Knowing that the franchise has been on ice since 2009, it certainly did nothing to lift the spirits of longtime fans of Friday the 13th upon hearing that the long gestating re-reboot had been scrapped earlier this year. And although bumps in the road are to be expected in this industry, we always take solace in knowing that it’s only a matter of time before a horror icon such as Jason Voorhees graces cinemas once again.
Well, that is until you come across news like this, which feels about as great as a machete to the gut.
Now, I’m no big city lawyer, but the details presented by The Hollywood Reporter are nothing short of disturbing. So, here’s the long and short of it: Back in the 1970’s, U.S. Congress amended copyright law by allowing authors or their heirs to terminate a grant of rights and reclaim ownership. As luck would have it, Victor Miller, screenwriter of the original Friday the 13th, has elected to do just that and take back the rights to the franchise.
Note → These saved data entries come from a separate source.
Lemma word_shellEscape a : word (shellEscape false a) = Some a.
Proof. unfold word. by rewrite fields_shellEscape. Qed.

Lemma lex_space_ends_word s :
  lex Unquoted true (String " " s)
  = (lex Unquoted false s ≫= fun ws => Some (EmptyString :: ws)).
Proof. reflexivity. Qed.

(** The whole command line that [pty:spawn] and the shell fallback of
    [spawnClaude] hand to the login shell splits back into the argument
    list it was built from. *)
Lemma command_line_round_trip (parts : list string) :
  fields (join " " (map (shellEscape false) parts)) = Some parts.
Proof.
  induction parts as [|a parts IH]; [done|].
  destruct parts as [|b parts].
  - apply fields_shellEscape.
  - change (join " " (map (shellEscape false) (a :: b :: parts)))
      with (shellEscape false a
            +:+ " " +:+ join " " (map (shellEscape false) (b :: parts))).
    unfold fields in *. rewrite lex_shellEscape.
    change (" " +:+ ?s) with (String " " s).
    rewrite lex_space_ends_word, IH. simpl. by rewrite prepend_word, append_empty_r.
Qed.

End EscapeFacts.

Example shellEscape_plain :
  Escape.shellEscape false "--model" = "--model".
Proof. reflexivity. Qed.

Example shellEscape_quote_space :
  Escape.shellEscape false "it's here" = "'it'\''s here'"
  /\ Sh.word "'it'\''s here'" = Some "it's here".
Proof. split; reflexivity. Qed.

Example shellEscape_empty :
  Escape.shellEscape false EmptyString = "''" /\ Sh.word "''" = Some EmptyString.
Proof. split; reflexivity. Qed.

Example sh_fields_line :
  Sh.fields "/usr/local/bin/claude --model opus 'a b' ''"
  = Some ["/usr/local/bin/claude"; "--model"; "opus"; "a b"; EmptyString].
Proof. reflexivity. Qed.

(** C3. Shell-escaping round trip: for every argument string, the output
    of [shellEscape] on the non-Windows branch, and of the escaping
    written inline in the shell fallback of [spawnClaude], read under the
    quoting rules of the POSIX shell, is one word whose value is the
    argument itself. *)
Theorem shell_escape_round_trip (arg : string) :
  Sh.word (Escape.shellEscape false arg) = Some arg
  /\ Sh.word (Escape.cliEscape arg) = Some arg.
Proof.
  split; [|rewrite cliEscape_shellEscape]; apply word_shellEscape.
Qed.

(** ** PTY session manager *)

Section PtyFacts.
Import JS Escape PtyBridge.
Context {FS : Type} (node : Node FS).

Lemma includes_elem_of (xs : list string) (x : string) :
  includes xs x = true <-> x ∈ xs.
Proof.
  unfold includes. rewrite existsb_exists, list_elem_of_In. split.
  - intros (y & Hy & ->%String.eqb_eq). done.
  - intros Hx. exists x. by rewrite String.eqb_refl.
Qed.

Lemma truthy_nonempty (s : string) : s <> EmptyString -> truthy (Some s) = Some s.
Proof.
  intros Hs. unfold truthy.
  destruct (String.eqb s EmptyString) eqn:E; [|done].
  by apply String.eqb_eq in E.
Qed.

(** The environment builder touches neither the registry nor the
    counter; the only process it may run is the login-shell probe, once. *)
Lemma getLoginShellPath_frame (st : State) :
  sessions (snd (getLoginShellPath node st)) = sessions st
  /\ counter (snd (getLoginShellPath node st)) = counter st
  /\ (effects (snd (getLoginShellPath node st)) = effects st
      \/ effects (snd (getLoginShellPath node st))
         = effects st ++ [EExecSync (loginShellProbe node) (process_env node)]).
Proof.
  unfold getLoginShellPath.
  destruct (cachedLoginPath st); [by auto|].
  destruct (isWin node); [by auto|].
  destruct (execSync node _ _) as [e|out]; [by auto|].
  destruct (String.eqb _ _); by auto.
Qed.

Lemma buildUserPath_frame (fs : FS) (st : State) :
  sessions (snd (buildUserPath node fs st)) = sessions st
  /\ counter (snd (buildUserPath node fs st)) = counter st
  /\ (effects (snd (buildUserPath node fs st)) = effects st
      \/ effects (snd (buildUserPath node fs st))
         = effects st ++ [EExecSync (loginShellProbe node) (process_env node)]).
Proof.
  unfold buildUserPath.
  pose proof (getLoginShellPath_frame st) as H.
  destruct (getLoginShellPath node st) as [p st']. exact H.
Qed.

Lemma claudeArgs_rejects claudePath options model :
  so_model options = Some model -> model <> EmptyString ->
  model ∉ ALLOWED_MODELS ->
  claudeArgs claudePath options = inl (invalidModel model).
Proof.
  intros Hm Hne Hnot. unfold claudeArgs. rewrite Hm, truthy_nonempty by done.
  destruct (includes ALLOWED_MODELS model) eqn:E; [|done].
  by apply includes_elem_of in E.
Qed.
Upon reading this, you might think that’s not too terrifying and that another studio will just pick up the ball and run with it. Unfortunately, matters become evermore complicated as THR warns of the possibility of all future Friday the 13th films released in the United States having to be made without the character of Jason Voorhees. On the flip side, movies made under the Friday the 13th banner overseas can include him but are banned domestically.
How is this possible? Well, as THR puts it, it’s because Miller is “facing contentions from the 1980 film’s producer, Sean Cunningham, who says that Miller wrote Friday the 13th as a work-made-for-hire and has no ability to terminate.” It’s all a bit complicated, if we’re being honest, but you can dive into it in more detail via the link below.
Should this prophecy be fulfilled, it’s possible that we could see something more anthological akin to Halloween III: Season of the Witch, but one has to wonder if today’s moviegoers would even show up for a Friday the 13th flick lacking the masked mass murderer.